**To do:** Give the records again exactly, with every character kept.

**The data:**
----------

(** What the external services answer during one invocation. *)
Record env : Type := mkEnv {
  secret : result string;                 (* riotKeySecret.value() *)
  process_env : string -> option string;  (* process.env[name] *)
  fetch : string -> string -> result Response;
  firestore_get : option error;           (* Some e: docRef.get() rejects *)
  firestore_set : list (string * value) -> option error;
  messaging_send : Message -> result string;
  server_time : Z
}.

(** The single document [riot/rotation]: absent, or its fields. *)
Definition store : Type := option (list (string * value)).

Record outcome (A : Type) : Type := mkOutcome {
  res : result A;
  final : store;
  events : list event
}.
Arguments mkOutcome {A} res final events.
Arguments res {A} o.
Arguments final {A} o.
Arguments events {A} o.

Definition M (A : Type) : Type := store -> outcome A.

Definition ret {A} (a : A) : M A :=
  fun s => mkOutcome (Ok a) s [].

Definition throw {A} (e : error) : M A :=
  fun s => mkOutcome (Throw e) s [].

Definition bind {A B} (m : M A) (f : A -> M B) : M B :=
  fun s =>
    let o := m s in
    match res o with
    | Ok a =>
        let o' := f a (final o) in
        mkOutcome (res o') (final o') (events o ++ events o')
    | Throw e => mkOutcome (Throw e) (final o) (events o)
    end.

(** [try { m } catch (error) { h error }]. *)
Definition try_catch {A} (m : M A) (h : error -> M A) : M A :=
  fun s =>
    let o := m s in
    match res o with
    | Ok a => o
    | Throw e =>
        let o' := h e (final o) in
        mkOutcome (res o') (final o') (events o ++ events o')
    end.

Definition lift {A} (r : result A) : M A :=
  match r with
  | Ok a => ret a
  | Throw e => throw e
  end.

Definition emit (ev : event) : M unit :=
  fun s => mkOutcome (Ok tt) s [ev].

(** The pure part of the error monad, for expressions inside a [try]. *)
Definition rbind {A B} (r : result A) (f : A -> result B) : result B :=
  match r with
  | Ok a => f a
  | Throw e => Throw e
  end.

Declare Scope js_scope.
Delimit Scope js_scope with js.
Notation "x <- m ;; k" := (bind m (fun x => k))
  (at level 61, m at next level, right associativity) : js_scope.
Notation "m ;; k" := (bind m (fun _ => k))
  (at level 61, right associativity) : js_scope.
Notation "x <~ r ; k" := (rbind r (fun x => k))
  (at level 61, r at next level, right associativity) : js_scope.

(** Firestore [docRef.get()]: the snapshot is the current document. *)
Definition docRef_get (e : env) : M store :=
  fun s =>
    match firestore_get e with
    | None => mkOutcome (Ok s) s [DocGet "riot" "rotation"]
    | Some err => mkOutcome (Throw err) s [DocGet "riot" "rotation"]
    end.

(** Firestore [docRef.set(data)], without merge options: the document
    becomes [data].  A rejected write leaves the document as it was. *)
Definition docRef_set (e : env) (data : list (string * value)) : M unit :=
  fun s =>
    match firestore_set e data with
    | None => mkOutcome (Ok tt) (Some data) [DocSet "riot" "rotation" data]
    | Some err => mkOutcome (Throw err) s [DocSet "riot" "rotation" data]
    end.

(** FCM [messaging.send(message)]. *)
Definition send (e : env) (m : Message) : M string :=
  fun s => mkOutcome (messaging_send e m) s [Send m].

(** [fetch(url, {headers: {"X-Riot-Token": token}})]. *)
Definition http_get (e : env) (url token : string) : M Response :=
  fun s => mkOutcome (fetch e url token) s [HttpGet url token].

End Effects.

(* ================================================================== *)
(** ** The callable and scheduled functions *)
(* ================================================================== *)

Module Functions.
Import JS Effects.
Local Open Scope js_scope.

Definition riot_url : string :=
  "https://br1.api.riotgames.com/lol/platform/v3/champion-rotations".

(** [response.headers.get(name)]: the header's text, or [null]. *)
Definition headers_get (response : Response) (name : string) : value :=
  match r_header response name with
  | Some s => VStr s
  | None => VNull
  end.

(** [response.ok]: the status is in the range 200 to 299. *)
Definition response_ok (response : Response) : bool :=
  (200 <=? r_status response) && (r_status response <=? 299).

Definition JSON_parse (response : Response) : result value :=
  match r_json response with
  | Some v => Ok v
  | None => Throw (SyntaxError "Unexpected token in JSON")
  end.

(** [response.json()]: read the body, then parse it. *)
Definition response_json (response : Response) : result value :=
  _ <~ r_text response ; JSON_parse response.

----------

**Task solution:**
(** What the external services answer during one invocation. *)
Record env : Type := mkEnv {
  secret : result string;                 (* riotKeySecret.value() *)
  process_env : string -> option string;  (* process.env[name] *)
  fetch : string -> string -> result Response;
  firestore_get : option error;           (* Some e: docRef.get() rejects *)
  firestore_set : list (string * value) -> option error;
  messaging_send : Message -> result string;
  server_time : Z
}.

(** The single document [riot/rotation]: absent, or its fields. *)
Definition store : Type := option (list (string * value)).

Record outcome (A : Type) : Type := mkOutcome {
  res : result A;
  final : store;
  events : list event
}.
Arguments mkOutcome {A} res final events.
Arguments res {A} o.
Arguments final {A} o.
Arguments events {A} o.

Definition M (A : Type) : Type := store -> outcome A.

Definition ret {A} (a : A) : M A :=
  fun s => mkOutcome (Ok a) s [].

Definition throw {A} (e : error) : M A :=
  fun s => mkOutcome (Throw e) s [].

Definition bind {A B} (m : M A) (f : A -> M B) : M B :=
  fun s =>
    let o := m s in
    match res o with
    | Ok a =>
        let o' := f a (final o) in
        mkOutcome (res o') (final o') (events o ++ events o')
    | Throw e => mkOutcome (Throw e) (final o) (events o)
    end.

(** [try { m } catch (error) { h error }]. *)
Definition try_catch {A} (m : M A) (h : error -> M A) : M A :=
  fun s =>
    let o := m s in
    match res o with
    | Ok a => o
    | Throw e =>
        let o' := h e (final o) in
        mkOutcome (res o') (final o') (events o ++ events o')
    end.

Definition lift {A} (r : result A) : M A :=
  match r with
  | Ok a => ret a
  | Throw e => throw e
  end.

Definition emit (ev : event) : M unit :=
  fun s => mkOutcome (Ok tt) s [ev].

(** The pure part of the error monad, for expressions inside a [try]. *)
Definition rbind {A B} (r : result A) (f : A -> result B) : result B :=
  match r with
  | Ok a => f a
  | Throw e => Throw e
  end.

Declare Scope js_scope.
Delimit Scope js_scope with js.
Notation "x <- m ;; k" := (bind m (fun x => k))
  (at level 61, m at next level, right associativity) : js_scope.
Notation "m ;; k" := (bind m (fun _ => k))
  (at level 61, right associativity) : js_scope.
Notation "x <~ r ; k" := (rbind r (fun x => k))
  (at level 61, r at next level, right associativity) : js_scope.

(** Firestore [docRef.get()]: the snapshot is the current document. *)
Definition docRef_get (e : env) : M store :=
  fun s =>
    match firestore_get e with
    | None => mkOutcome (Ok s) s [DocGet "riot" "rotation"]
    | Some err => mkOutcome (Throw err) s [DocGet "riot" "rotation"]
    end.

(** Firestore [docRef.set(data)], without merge options: the document
    becomes [data].  A rejected write leaves the document as it was. *)
Definition docRef_set (e : env) (data : list (string * value)) : M unit :=
  fun s =>
    match firestore_set e data with
    | None => mkOutcome (Ok tt) (Some data) [DocSet "riot" "rotation" data]
    | Some err => mkOutcome (Throw err) s [DocSet "riot" "rotation" data]
    end.

(** FCM [messaging.send(message)]. *)
Definition send (e : env) (m : Message) : M string :=
  fun s => mkOutcome (messaging_send e m) s [Send m].

(** [fetch(url, {headers: {"X-Riot-Token": token}})]. *)
Definition http_get (e : env) (url token : string) : M Response :=
  fun s => mkOutcome (fetch e url token) s [HttpGet url token].

End Effects.

(* ================================================================== *)
(** ** The callable and scheduled functions *)
(* ================================================================== *)

Module Functions.
Import JS Effects.
Local Open Scope js_scope.

Definition riot_url : string :=
  "https://br1.api.riotgames.com/lol/platform/v3/champion-rotations".

(** [response.headers.get(name)]: the header's text, or [null]. *)
Definition headers_get (response : Response) (name : string) : value :=
  match r_header response name with
  | Some s => VStr s
  | None => VNull
  end.

(** [response.ok]: the status is in the range 200 to 299. *)
Definition response_ok (response : Response) : bool :=
  (200 <=? r_status response) && (r_status response <=? 299).

Definition JSON_parse (response : Response) : result value :=
  match r_json response with
  | Some v => Ok v
  | None => Throw (SyntaxError "Unexpected token in JSON")
  end.

(** [response.json()]: read the body, then parse it. *)
Definition response_json (response : Response) : result value :=
  _ <~ r_text response ; JSON_parse response.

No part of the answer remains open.